▶ _Task description_: Of all the lines below, return only those starting with the line holding "Ok tt (b <|" and going on through the line holding "(item_at (ctx_build_menu [0%nat]", exactly as written.

━━ Source records ━━

(** Delete in the context menu asks about the item under the pointer, and when that is
    confirmed throws away what is selected, be it another item, several, or nothing. *)
Theorem menu_delete_takes_selection m hit e m1 menu idx m2 :
  in_trash m = false → entry_at hit m = Some e → handle (RightClick hit) m = Ok tt m1 → ctx_menu m1 = Some menu →
  item_at menu idx = RunItem ctx_delete_action → handle (MenuItem idx) m1 = Ok tt m2 →
  delete_ctx m2 = (false, trunc 256 (str "Move " ++ ["034"%char] ++ name e ++ ["034"%char] ++ str " to Trash?")) ∧
  ∃ m3, handle (DeleteResult true) m2 = Ok tt m3 ∧
    log m3 = match paths_at (selected m) m with [] => log m | paths => Submit FM_JOB_TRASH paths None :: log m end.
Proof.
  intros Ht He Hr Hmenu Hitem Hsel. destruct (right_click_keeps _ _ _ Hr) as (E1 & E2 & E3 & E4 & E5).
  assert (Hhit : (0 <=? hit) = true) by (unfold entry_at in He; by destruct (0 <=? hit)).
  assert (He1 : entry_at hit m1 = Some e) by (unfold entry_at in *; by rewrite E1).
  assert (Ht1 : in_trash m1 = false) by (unfold in_trash in *; by rewrite E3).
  revert Hsel. unfold handle at 1, mbind, prog_bind, gets. cbn [id]. rewrite Hmenu, bool_decide_eq_true_2 by by eexists. cbn [when].
  unfold ctx_select_cb, mbind, prog_bind, gets. cbn [id]. rewrite Hmenu, Hitem. cbn [run_item].
  unfold fm_delete_confirm, fileview_get_selected_items, mbind, prog_bind, gets. unfold mret, prog_ret. cbn [id]. rewrite E5, Hhit, Ht1. cbn [orb].
  destruct (isde_dialog_dismiss (delete_shell m1) m1) as [[] m1'|] eqn:Ed; [|done].
  assert (m1' = m1) as ->.
  { revert Ed. unfold isde_dialog_dismiss, skip, raise, mret, prog_ret. destruct (delete_shell m1); congruence. }
  unfold modify. intros [= <-]. cbn. unfold delete_question. cbn. rewrite He1. split; [done|].
  assert (Hp : ∀ m', entries m' = entries m → paths_at (selected m) m' = paths_at (selected m) m).
  { intros m' Hm'. unfold paths_at, entry_at. by rewrite Hm'. }
  unfold handle, delete_result_cb, fileview_get_selected_items, when, skip, fm_call, modify, gets, mbind, prog_bind, mret, prog_ret. cbn.
  change (is_open OpenShell) with true. cbn -[paths_at]. rewrite E2, Hp by done. destruct (paths_at (selected m) m) as [|p ps]; (eexists; split; [reflexivity|cbn; by rewrite E4]).
Qed.
End Claims.

(** ** A window of the file manager at work

    A directory with two headers and a program, an application for plain text, a script;
    the claims on windows at concrete states. *)

(** ** A world *)

#[local] Existing Instance insertion_sorts.

Definition content : list dirent :=
  [mkDirent (str ".") (Some (16877, 0, true)); mkDirent (str "main.h") (Some (33188, 10, false));
   mkDirent (str "run") (Some (33261, 70, false)); mkDirent (str ".git") (Some (16877, 0, true));
   mkDirent (str "Main.c") (Some (33188, 40, false)); mkDirent (str "src") (Some (16877, 0, true)); mkDirent (str "gone") None].
(** Every directory looks like this one, but one cannot be read. *)
#[local] Instance same_everywhere : Directories := {|
  listing _ p := if bool_decide (p = str "/nope") then None else Some content;
  watchable _ _ := true;
  exists_now _ _ := true |}.
Definition editor : IsdeDesktopEntry :=
  mkEntry (str "edit.desktop") (Some (str "Editor")) None None (Some (str "edit %f")) None None None (Some (str "text/plain")) None None None None None false false false false.
#[local] Instance plain_text : FileTypes := {|
  mime_type_for_file _ := str "text/plain";
  default_app _ := None;
  find_and_load _ := None;
  desktop_entries := [editor] |}.
#[local] Instance one_script : Scripts := {|
  actions := [mkFmAction (str "/s/zip.sh") (str "Compress") None None];
  fnmatch _ _ := false |}.
#[local] Instance some_home : Homes := {| XDG_DATA_HOME := None; home_dir := Some (str "/h") |}.

Definition blank : Fm := fresh_window true false [].
Definition after (es : list fm_event) : Fm :=
  match session None (str "/p") es blank with Ok _ m => m | Fault _ => blank end.
Definition next (e : fm_event) (m : Fm) : Fm := match handle e m with Ok _ m' => m' | Fault _ => blank end.

Example listed : map name (entries (after [])) = [str "src"; str "gone"; str "Main.c"; str "main.h"; str "run"].
Proof. vm_compute. reflexivity. Qed.

(** ** Witnesses *)

Definition far : list fm_event := replicate 66 (Navigate (str "/p")).

Definition stroll : list fm_event :=
  [Navigate (str "/a"); Navigate (str "/nope"); Navigate (str "/b"); GoBack; BackButton; GoForward; Navigate (str "/c")].
Lemma history_is_pages_witness :
  stored (after stroll) = [str "/p"; str "/a"; str "/c"] ∧
  ∃ h, last (follow stroll (after []) (mkPages [cwd (after [])] 0)) = Some h ∧
    stored (after stroll) = visited h ∧ hist_pos (after stroll) = Z.of_nat (shown_page h) ∧
    visited h !! shown_page h = Some (cwd (after stroll)).
Proof.
  split; [vm_compute; reflexivity|].
  apply (history_is_pages None (str "/p") stroll true false []); [vm_compute; reflexivity..|].
  unfold fits. apply (bool_decide_unpack _). vm_compute. exact I.
Defined.

Lemma listing_shown_witness :
  let m := after [ToggleHidden; ToggleView] in
  show_hidden m = true ∧ view_mode m = FM_VIEW_LIST ∧
  ∃ m' es', handle (Navigate (str "/q")) m = Ok tt m' ∧ cwd m' = str "/q" ∧ entries m' ≡ₚ es' ∧
    Forall2 (lists (str "/q")) (filter (fun d => listed_name (show_hidden m) (d_name d)) content) es' ∧
    StronglySorted (may_precede m) (entries m').
Proof.
  intros m. split; [vm_compute; reflexivity|]. split; [vm_compute; reflexivity|].
  apply (listing_shown None (str "/p") [ToggleHidden; ToggleView] true false []); vm_compute; reflexivity.
Defined.

Definition typed : Fm := after [TypeKey 109 false (str "m")].
Lemma tab_then_shift_tab_witness :
  typeahead_match typed = 2 ∧
  ∃ m1 m2, handle (TypeStep 1) typed = Ok tt m1 ∧ matches m1 (str "m") (typeahead_match m1) ∧
    handle (TypeStep (-1)) m1 = Ok tt m2 ∧ typeahead_match m2 = 2 ∧ selected m2 = [2].
Proof.
  split; [vm_compute; reflexivity|].
  apply (tab_then_shift_tab typed (str "m") 2); [vm_compute; reflexivity|discriminate|vm_compute; reflexivity|].
  eexists. split; vm_compute; reflexivity.
Defined.

Definition cut_two : Fm := after [Select [0; 2]; Cut].
Definition two_paths : list text := [str "/p/src"; str "/p/Main.c"].
Lemma paste_elsewhere_witness :
  let b := after [Navigate (str "/q")] in
  handle (PasteData true (gnome_data FM_CLIP_CUT two_paths)) b =
    Ok tt (b <| log := Submit FM_JOB_MOVE two_paths (Some (cwd b)) :: log b |>).
Proof.
  cbv zeta. apply (paste_elsewhere cut_two _ FM_CLIP_CUT two_paths true); [vm_compute; reflexivity|discriminate| |vm_compute; reflexivity].
  unfold plain_path. apply (bool_decide_unpack _). vm_compute. exact I.
Defined.

Lemma menu_does_what_it_says_witness :
  says (str "text/plain") (str "Compress") (item_at (ctx_build_menu [0%nat] (Some (str "/p/Main.c", str "text/plain")) [0%nat]) 3).
Proof. apply menu_does_what_it_says; [lia|vm_compute; reflexivity]. Defined.

(** Two items are selected, and the menu is opened on a third. *)
Definition chosen_two : Fm := after [Select [0; 2]].
Definition clicked : Fm := next (RightClick 3) chosen_two.
Definition asked : Fm := next (MenuItem 10) clicked.
Lemma menu_delete_takes_selection_witness :
  delete_ctx asked = (false, trunc 256 (str "Move " ++ ["034"%char] ++ str "main.h" ++ ["034"%char] ++ str " to Trash?")) ∧
  ∃ m3, handle (DeleteResult true) asked = Ok tt m3 ∧ log m3 = Submit FM_JOB_TRASH two_paths None :: log chosen_two.
Proof.
  destruct (entry_at 3 chosen_two) as [e|] eqn:He; [|vm_compute in He; discriminate]. destruct (ctx_menu clicked) as [menu|] eqn:Hm; [|vm_compute in Hm; discriminate].
  destruct (menu_delete_takes_selection chosen_two 3 e clicked menu 10 asked) as [E1 E2];
    [vm_compute; reflexivity|exact He|vm_compute; reflexivity|exact Hm|..].
  - vm_compute in Hm. injection Hm as <-. vm_compute. reflexivity.
  - vm_compute. reflexivity.
  - vm_compute in He. injection He as <-. split; [exact E1|]. exact E2.
Defined.

(** ** What the code does not mean to do *)

(** A page back is shown, but the watch stays on the directory that was left. *)
Example back_keeps_watch :
  let m := after [Navigate (str "/a"); GoBack] in cwd m = str "/p" ∧ cwd_wd m = Some (str "/a").
Proof. vm_compute. done. Qed.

━━━

▶ _Result_:
    Ok tt (b <| log := Submit FM_JOB_MOVE two_paths (Some (cwd b)) :: log b |>).
Proof.
  cbv zeta. apply (paste_elsewhere cut_two _ FM_CLIP_CUT two_paths true); [vm_compute; reflexivity|discriminate| |vm_compute; reflexivity].
  unfold plain_path. apply (bool_decide_unpack _). vm_compute. exact I.
Defined.

Lemma menu_does_what_it_says_witness :
  says (str "text/plain") (str "Compress") (item_at (ctx_build_menu [0%nat] (Some (str "/p/Main.c", str "text/plain")) [0%nat]) 3).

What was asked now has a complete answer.